Lemma SkipWhite_white_or_terminators s :
  white_or_terminators s ->
  forall t, rest_of t = s -> Size (lookahead t) <= 0 -> 0 <= bytePos t ->
  exists tk err t1,
    Peek (SkipWhite t) = ((tk, err), t1) /\
    (err = Some io_EOF \/ (err = None /\ not_name_start tk = true)).
Proof.
  induction 1 as [|s r size Hne Hd Hcls Hrest IH]; intros t Hs Hla Hb.
  - assert (Hend : len (src t) <= bytePos t).
    { destruct (Z_lt_le_dec (bytePos t) (len (src t))) as [Hlt|]; [|lia].
      exfalso. unfold rest_of in Hs.
      assert (Hn : (Z.to_nat (bytePos t) <= String.length (src t))%nat)
        by (unfold len in Hlt; lia).
      pose proof (string_from_len _ _ Hn) as Hl. rewrite Hs in Hl.
      unfold len in *. simpl in Hl. lia. }
    assert (HP : Peek t = ((Token0, Some io_EOF), t)).
    { unfold Peek, empty.
      assert (H1 : (0 <? Size (lookahead t)) = false) by lia.
      assert (H2 : (len (src t) <=? bytePos t) = true) by lia.
      rewrite H1, H2. reflexivity. }
    exists Token0, (Some io_EOF), t.
    rewrite SkipWhite_eq, HP. cbn [is_nil negb orb]. rewrite HP. auto.
  - pose proof (Peek_cases t) as Hc.
    assert (Hr : r <> utf8.RuneError).
    { destruct Hcls as [Hsp | ->]; [|discriminate].
      intros ->. discriminate Hsp. }
    assert (Hlt : bytePos t < len (src t)).
    { rewrite <- Hs in Hne. apply string_from_nonempty in Hne. unfold len. lia. }
    inversion Hc as [Hc1 | Hc1 Hc2 | size' Hc1 Hc2 Hc3 | r' size' Hc1 Hc2 Hc3 Hc4 Hc5 Hc6];
      try lia.
    { rewrite Hs, Hd in Hc3. congruence. }
    rewrite Hs, Hd in Hc3. inversion Hc3; subst r' size'. clear Hc3.
    set (tk := fresh_token t r size) in *.
    assert (HP : Peek t = ((tk, None), set_lookahead t tk)) by (symmetry; assumption).
    destruct (unicode.IsSpace r) eqn:Hsp.
    + destruct (IH (advance t tk)) as (tk' & err' & t1 & HP' & Hstop).
      * rewrite rest_of_advance by (simpl; lia). rewrite Hs. reflexivity.
      * unfold advance. destruct (Lexeme tk =? 10); simpl; lia.
      * unfold advance. destruct (Lexeme tk =? 10); simpl; lia.
      * exists tk', err', t1. split; [|exact Hstop].
        rewrite SkipWhite_eq, HP. cbn [is_nil negb orb Lexeme tk fresh_token].
        rewrite Hsp. cbn [negb].
        replace (set_lookahead t tk) with (snd (Peek t)) by (rewrite HP; reflexivity).
        rewrite Next_after_Peek, (Next_ok _ _ _ HP). exact HP'.
    + destruct Hcls as [Hsp' | ->]; [congruence|].
      exists tk, None, (set_lookahead t tk).
      rewrite SkipWhite_eq, HP. cbn [is_nil negb orb Lexeme tk fresh_token].
      rewrite Hsp. cbn [negb].
      split; [|right; split; reflexivity].
      replace (set_lookahead t tk) with (snd (Peek t)) at 1
        by (rewrite HP; reflexivity).
      rewrite Peek_Peek. exact HP.
Qed.

(** C5. Whatever the source and the map built so far: when, after the
    white space, [parseList] finds the end of input, or a token that is none
    of [(], [_] and a letter, it returns the map built so far and no error;
    the token is still the next one, and the position counters are where
    the white space ended.  In particular a source of white space and
    terminators only parses to the empty map and no error. *)
Theorem parseList_stops_cleanly :
  (forall fuel anns t tk err t1,
     Peek (SkipWhite t) = ((tk, err), t1) ->
     err = Some io_EOF \/ (err = None /\ not_name_start tk = true) ->
     parseList_loop (S fuel) anns t = Some ((Some anns, None), t1) /\
     Peek t1 = ((tk, err), t1) /\
     counters t1 = counters (SkipWhite t)) /\
  (forall s, white_or_terminators s -> Parse s = Some (Some ∅, None)).
Proof.
  split.
  - intros fuel anns t tk err t1 HP Hstop.
    split; [eapply parseList_loop_stop; eauto|].
    replace t1 with (snd (Peek (SkipWhite t))) by (rewrite HP; reflexivity).
    split; [rewrite Peek_Peek, HP; reflexivity | apply Peek_counters].
  - intros s Hs.
    destruct (SkipWhite_white_or_terminators s Hs (NewTokenizer s))
      as (tk & err & t1 & HP & Hstop); try reflexivity; try (simpl; lia).
    unfold Parse, parseList.
    rewrite (parseList_loop_stop _ _ _ _ _ _ HP Hstop). reflexivity.
Qed.

End ListStops.

(** ** Merging the Items of a List *)

Lemma merge_into_union (anns m : smap) : merge_into anns m = m ∪ anns.
Proof.
  unfold merge_into.
  apply (map_fold_weak_ind (fun r m => r = m ∪ anns)).
  - symmetry. apply (left_id_L ∅ (∪)).
  - intros i x m' r _ ->. apply insert_union_l.
Qed.

Lemma merge_into_lookup (anns m : smap) (k : string) :
  merge_into anns m !! k = match m !! k with Some v => Some v | None => anns !! k end.
Proof.
  rewrite merge_into_union, lookup_union.
  destruct (m !! k), (anns !! k); reflexivity.
Qed.

(** The value the last map of [ms] that binds [k] gives it, [acc] if none
    does. *)
Definition last_binding (k : string) (acc : option string) (ms : list smap) : option string :=
  foldl (fun acc m => match m !! k with Some v => Some v | None => acc end) acc ms.

Lemma foldl_merge_into_lookup (ms : list smap) (anns : smap) (k : string) :
  foldl merge_into anns ms !! k = last_binding k (anns !! k) ms.
Proof.
  revert anns. induction ms as [|m ms IH]; intros anns; [reflexivity|].
  simpl. rewrite IH, merge_into_lookup. reflexivity.
Qed.



Section ListItems.

Context `{UnicodeTables}.

(** [items t ms t']: from the state [t] the List is the Items whose maps
    are [ms], each parsed by [parseItem] without an error, and it stops at
    [t'], at the end of input or before a token that starts no Name. *)
Inductive items : Tokenizer -> list smap -> Tokenizer -> Prop :=
| items_stop t tk err t1 :
    Peek (SkipWhite t) = ((tk, err), t1) ->
    err = Some io_EOF \/ (err = None /\ not_name_start tk = true) ->
    items t [] t1
| items_item t tk t1 m t2 ms t3 :
    Peek (SkipWhite t) = ((tk, None), t1) ->
    not_name_start tk = false ->
    parseItem parseList t1 = Some ((Some m, None), t2) ->
    items t2 ms t3 ->
    items t (m :: ms) t3.



End ListItems.

(** ** Identifiers *)

Lemma append_empty_r (s : string) : s +:+ "" = s.
Proof.
  induction s as [|c s IH]; [reflexivity|].
  change (String c (s +:+ "") = String c s). f_equal. exact IH.
Qed.

Lemma append_assoc (s1 s2 s3 : string) : (s1 +:+ s2) +:+ s3 = s1 +:+ (s2 +:+ s3).
Proof.
  induction s1 as [|c s1 IH]; [reflexivity|].
  change (String c ((s1 +:+ s2) +:+ s3) = String c (s1 +:+ (s2 +:+ s3))).
  f_equal. exact IH.
Qed.

(** The text [string(r1) + ... + string(rn)] of the runes [r1 ... rn]. *)
Definition string_of_runes (rs : list Z) : string :=
  foldr (fun r s => utf8.string_of_rune r +:+ s) ""%string rs.

Section Identifiers.

Context `{UnicodeTables}.

(** [letters_digits t rs t']: from the state [t] the next tokens are the
    letters and digits [rs], and then comes a token, still unconsumed at
    [t'], that is neither. *)
Inductive letters_digits : Tokenizer -> list Z -> Tokenizer -> Prop :=
| ld_end t tk t1 :
    Peek t = ((tk, None), t1) ->
    unicode.IsLetter (Lexeme tk) = false ->
    unicode.IsDigit (Lexeme tk) = false ->
    letters_digits t [] t1
| ld_more t tk t1 rs t2 :
    Peek t = ((tk, None), t1) ->
    unicode.IsLetter (Lexeme tk) || unicode.IsDigit (Lexeme tk) = true ->
    letters_digits (snd (Next t)) rs t2 ->
    letters_digits t (Lexeme tk :: rs) t2.

Lemma parseIdent_loop_run t rs t2 :
  letters_digits t rs t2 ->
  forall n id, (pending t < n)%nat ->
  parseIdent_loop n id t = ((id +:+ string_of_runes rs, None), t2).
Proof.
  induction 1 as [t tk t1 HP HL HD | t tk t1 rs t2 HP HLD _ IH]; intros n id Hn;
    (destruct n as [|n]; [lia|]); simpl; rewrite HP.
  - rewrite HL, HD. simpl. rewrite append_empty_r. reflexivity.
  - apply orb_true_iff in HLD.
    assert (Hc : negb (unicode.IsLetter (Lexeme tk)) && negb (unicode.IsDigit (Lexeme tk)) = false).
    { destruct HLD as [-> | ->]; simpl; [reflexivity | apply andb_false_r]. }
    rewrite Hc.
    replace t1 with (snd (Peek t)) by (rewrite HP; reflexivity).
    rewrite Next_after_Peek.
    pose proof (pending_Next_Peek _ _ _ HP) as Hlt.
    replace t1 with (snd (Peek t)) in Hlt by (rewrite HP; reflexivity).
    rewrite Next_after_Peek in Hlt.
    rewrite IH by lia. rewrite append_assoc. reflexivity.
Qed.

Lemma letters_digits_runes t rs t2 :
  letters_digits t rs t2 ->
  Forall (fun r => unicode.IsLetter r || unicode.IsDigit r = true /\ r <> 0x5F) rs /\
  exists tk, Peek t2 = ((tk, None), t2) /\
             unicode.IsLetter (Lexeme tk) = false /\ unicode.IsDigit (Lexeme tk) = false.
Proof.
  induction 1 as [t tk t1 HP HL HD | t tk t1 rs t2 HP HLD _ [IH1 IH2]].
  - split; [constructor|]. exists tk.
    replace t1 with (snd (Peek t)) by (rewrite HP; reflexivity).
    rewrite Peek_Peek, HP. auto.
  - split; [|exact IH2]. constructor; [|exact IH1].
    split; [exact HLD|]. intros Heq. rewrite Heq in HLD. discriminate HLD.
Qed.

------------------------------

**PROBLEM REQUIREMENTS**
When a line in the data contains "negb", return it as written.

**RESULT OF THIS EXERCISE**
    rewrite SkipWhite_eq, HP. cbn [is_nil negb orb]. rewrite HP. auto.
        rewrite SkipWhite_eq, HP. cbn [is_nil negb orb Lexeme tk fresh_token].
        rewrite Hsp. cbn [negb].
      rewrite SkipWhite_eq, HP. cbn [is_nil negb orb Lexeme tk fresh_token].
      rewrite Hsp. cbn [negb].
    assert (Hc : negb (unicode.IsLetter (Lexeme tk)) && negb (unicode.IsDigit (Lexeme tk)) = false).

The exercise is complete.